LAPSLEY, London Fields Brewhouse – Evening Standard, 24 April 2015

Holly Lapsley Fletcher waited until her last song to do her party piece and earn her biggest cheer. Halfway through Station, she turned to a second microphone and transformed her soulful, teenager’s tones into a deep male rumble. Such vocal experimentation has earned comparisons between the Liverpool 18-year-old and James Blake’s future soul. She’s also in danger of being filed intimidatingly near to Adele, as a big voice signed to the same label, XL, that made a megastar of the 21 singer. Her song 8896, when performed solo with a piano backing, had echoes of Adele’s early single Hometown Glory.

Yet for one so young, on her first UK tour with one proper single to her name, she seemed confident enough to avoid larger shadows. Striding to the front with a serious, ghost white face, she opened the show singing bold and pure over the merest smudge of synthesizer. Even when covering legends with a version of Fleetwood Mac’s Rhiannon, she sent a familiar tune into outer space with a radical digital makeover.

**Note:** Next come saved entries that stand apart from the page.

(** The deadline PEXPIREAT computes from the target the rewrite wrote. *)
Lemma restored_target v d :
  t < d -> forall k (a : AStore), a !! k = None ->
    put t k (v, Some (restored_deadline (as_millis W + as_millis (d - t)))) (<[k := (v, None)]> a) =
    if d - t <? MILLI then a else <[k := (v, Some (t + from_millis (as_millis (d - t))))]> a.
Proof.
  intros Hd k a Ha. destruct (millis_floor d Hd) as [H0 _].
  unfold restored_deadline, put, dead. cbn [snd].
  assert ((d - t <? MILLI) = (as_millis W + as_millis (d - t) <=? as_millis W)) as ->.
  { apply eq_true_iff_eq. rewrite Z.ltb_lt, Z.leb_le. unfold as_millis, MILLI in *.
    split; intros H; [rewrite (Z.div_small (d - t)) by lia; lia|].
    assert ((d - t) / 10 ^ 6 = 0) as Hz by lia. apply Z.div_small_iff in Hz; lia. }
  destruct (Z.leb_spec (as_millis W + as_millis (d - t)) (as_millis W)) as [Hle|Hgt].
  - destruct (Z.ltb_spec (t - from_millis 1) t); [|unfold from_millis, MILLI in *; lia].
    by rewrite delete_insert_id.
  - replace (as_millis W + as_millis (d - t) - as_millis W) with (as_millis (d - t)) by lia.
    destruct (Z.ltb_spec (t + from_millis (as_millis (d - t))) t) as [H|_].
    { unfold from_millis, MILLI in *. lia. }
    by rewrite insert_insert_eq.
Qed.

Lemma entry_run k sv fs w :
  entry_ok (k, sv) ->
  exists xs w', encode_snapshot_entry k sv fs w = (Ret (Ok (fs ++ map snd xs)), w') /\ ticks w w' /\
    Forall emitted xs /\ forall a, a !! k = None -> runs (map fst xs) a (restore a (k, sv)).
Proof.
  intros (Hk & Hv & Hs & Hz & Hd). cbn [fst snd] in *.
  destruct (value_run k (value sv) w Hk Hv Hs Hz) as (x & w1 & Hr & Ht & He & Hruns).
  unfold encode_snapshot_entry. rewrite bind_run, Hr. cbv iota beta zeta.
  destruct (expires_at sv) as [d|] eqn:Ed.
  - destruct (Hd d eq_refl) as [[Hlt Hmax] Hu64]. rewrite bind_run. unfold now. cbv iota beta.
    rewrite frozen_mono. destruct (Z.ltb_spec t d); [|lia]. rewrite bind_run.
    destruct frozen_range as [H0 H1]. destruct (millis_floor d Hlt) as [Hm Hmd].
    unfold unix_millis. rewrite bind_run. unfold system_now. cbv iota beta. rewrite frozen_wall.
    destruct (Z.ltb_spec W 0); [lia|]. unfold mret, M_ret. cbv iota beta.
    assert (0 <= as_millis W) by (unfold as_millis, MILLI; apply Z.div_pos; lia).
    unfold wrap_u64, saturating_add_u64. rewrite !Z.mod_small by (unfold U64_MAX in *; lia).
    rewrite Z.min_r by lia. set (target := as_millis W + as_millis (d - t)).
    assert (restored_deadline target <= instant_max) as Hrm.
    { unfold restored_deadline, target. destruct (Z.leb_spec (as_millis W + as_millis (d - t)) (as_millis W)).
      - unfold from_millis, MILLI. lia.
      - replace (as_millis W + as_millis (d - t) - as_millis W) with (as_millis (d - t)) by lia. lia. }
    eexists [x; (mkParsedCommand (b#"PEXPIREAT") [k; dec target] 0, command_frame [b#"PEXPIREAT"; k; dec target])], _.
    split; [simpl; rewrite <- app_assoc; reflexivity|].
    split; [eapply ticks_trans; [exact Ht|]; repeat split; simpl; lia|].
    split; [apply Forall_cons; split; [done|]; apply Forall_singleton;
      apply emitted_intro; [done..|]|].
    { assert (zlen (dec target) <= 65) by (apply dec_length; unfold_ints; lia).
      assert (0 <= value_size (value sv)) by apply value_size_pos.
      unfold parts_size. cbn [foldr]. change (zlen (b#"PEXPIREAT")) with 9. lia. }
    intros a Ha. cbn [map fst]. apply (runs_app [x.1] _ _ (<[k := (render (value sv), None)]> a)); [by apply Hruns|].
    replace (restore a (k, sv)) with
      (put t k (render (value sv), Some (restored_deadline target)) (<[k := (render (value sv), None)]> a)).
    { apply runs_one. apply (pexpireat_does _ _ _ None); [done|lia|done|]. by rewrite lookup_insert_eq. }
    unfold target. rewrite (restored_target (render (value sv)) d Hlt) by done.
    unfold restore, restore_live, see. cbn [fst snd]. rewrite Ed. by destruct (d - t <? MILLI).
  - exists [x], w1. split; [done|]. split; [done|]. split; [by apply Forall_singleton|].
    intros a Ha. unfold restore, restore_live, see. cbn [fst snd]. rewrite Ed. by apply Hruns.
Qed.

Lemma restore_ne a e j : e.1 <> j -> restore a e !! j = a !! j.
Proof. intros H. unfold restore. case_match; [by rewrite lookup_insert_ne|done]. Qed.

Lemma loop_run l fs w :
  Forall entry_ok l -> NoDup l.*1 ->
  exists xs w', snapshot_loop l fs w = (Ret (Ok (fs ++ map snd xs)), w') /\ ticks w w' /\
    Forall emitted xs /\
    forall a, (forall k, k ∈ l.*1 -> a !! k = None) -> runs (map fst xs) a (fold_left restore l a).
Proof.
  revert fs w. induction l as [|[k sv] l IH]; intros fs w Hok Hnd.
  { exists [], w. rewrite app_nil_r. do 3 (split; [done|]). intros a _. apply runs_nil. }
  apply Forall_cons in Hok as [He Hok]. cbn in Hnd. apply NoDup_cons in Hnd as [Hk Hnd].
  destruct (entry_run k sv fs w He) as (xs & w1 & Hr & Ht & Hem & Hruns).
  destruct (IH (fs ++ map snd xs) w1 Hok Hnd) as (ys & w2 & Hr2 & Ht2 & Hem2 & Hruns2).
  exists (xs ++ ys), w2. cbn [snapshot_loop]. unfold try_. rewrite bind_run, Hr. cbv iota beta. rewrite Hr2.
  rewrite !map_app, app_assoc. split; [done|]. split; [by eapply ticks_trans|].
  split; [by apply Forall_app|]. intros a Ha. cbn [fold_left].
  eapply runs_app; [apply Hruns; apply Ha; set_solver|]. apply Hruns2.
  intros j Hj. rewrite restore_ne; [apply Ha; set_solver|]. cbn [fst]. intros ->. done.
Qed.

(** The restored contents, key by key. *)
Lemma lookup_restored l a j :
  NoDup l.*1 -> (forall k, k ∈ l.*1 -> a !! k = None) ->
  fold_left restore l a !! j =
    match (list_to_map l : gmap bytes StoredValue) !! j with
    | Some sv => restore_live (see sv)
    | None => a !! j
    end.
Proof.
  revert a. induction l as [|[k sv] l IH]; intros a Hnd Ha; [done|].
  cbn in Hnd. apply NoDup_cons in Hnd as [Hk Hnd]. cbn [fold_left].
  rewrite IH; [|done|].
  - rewrite list_to_map_cons. destruct (decide (k = j)) as [->|Hne].
    + rewrite lookup_insert_eq, not_elem_of_list_to_map_1 by done. unfold restore. cbn [fst snd].
      destruct (restore_live (see sv)); [by rewrite lookup_insert_eq|]. apply Ha. set_solver.
    + rewrite lookup_insert_ne by done. case_match; [done|]. by apply restore_ne.
  - intros i Hi. rewrite restore_ne; [apply Ha; set_solver|]. cbn [fst]. intros ->. done.
Qed.

(** The live entries, in iteration order. *)
Lemma live_frozen l w :
  exists w', live_entries l w = (Ret (filter (fun e => expired_at t e.2 = false) l), w') /\ ticks w w'.
Proof.
  revert w. induction l as [|[k sv] l IH]; intros w; [by exists w|].
  cbn [live_entries]. rewrite bind_run.
  assert (exists w1, is_expired sv w = (Ret (expired_at t sv), w1) /\ ticks w w1) as (w1 & -> & Ht1).
  { unfold is_expired, expired_at. destruct (expires_at sv) as [d|].
    - rewrite bind_run. unfold now. cbv iota beta. rewrite frozen_mono. eexists. split; [reflexivity|].
      repeat split; simpl; lia.
    - by exists w. }
  rewrite bind_run. destruct (IH w1) as (w2 & -> & Ht2). exists w2. split; [|by eapply ticks_trans].
  rewrite filter_cons. cbn [snd]. by destruct (expired_at t sv).
Qed.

However, across a brief set, backed by drum pads and keyboards, the electronic trickery was relatively restrained. Like other current solo women Banks and Laura Doggett, she seems to be a traditional songwriter cloaking her strong choruses in the sound of 2015. She was also happy to puncture the icy soundscapes with a brassy remark. “My biggest thought then was, ‘Can everybody see my knickers?’” she said as she sat at her keyboard. It was a not too subtle hint that she has the personality to stand apart in an overpopulated field and have a big year ahead.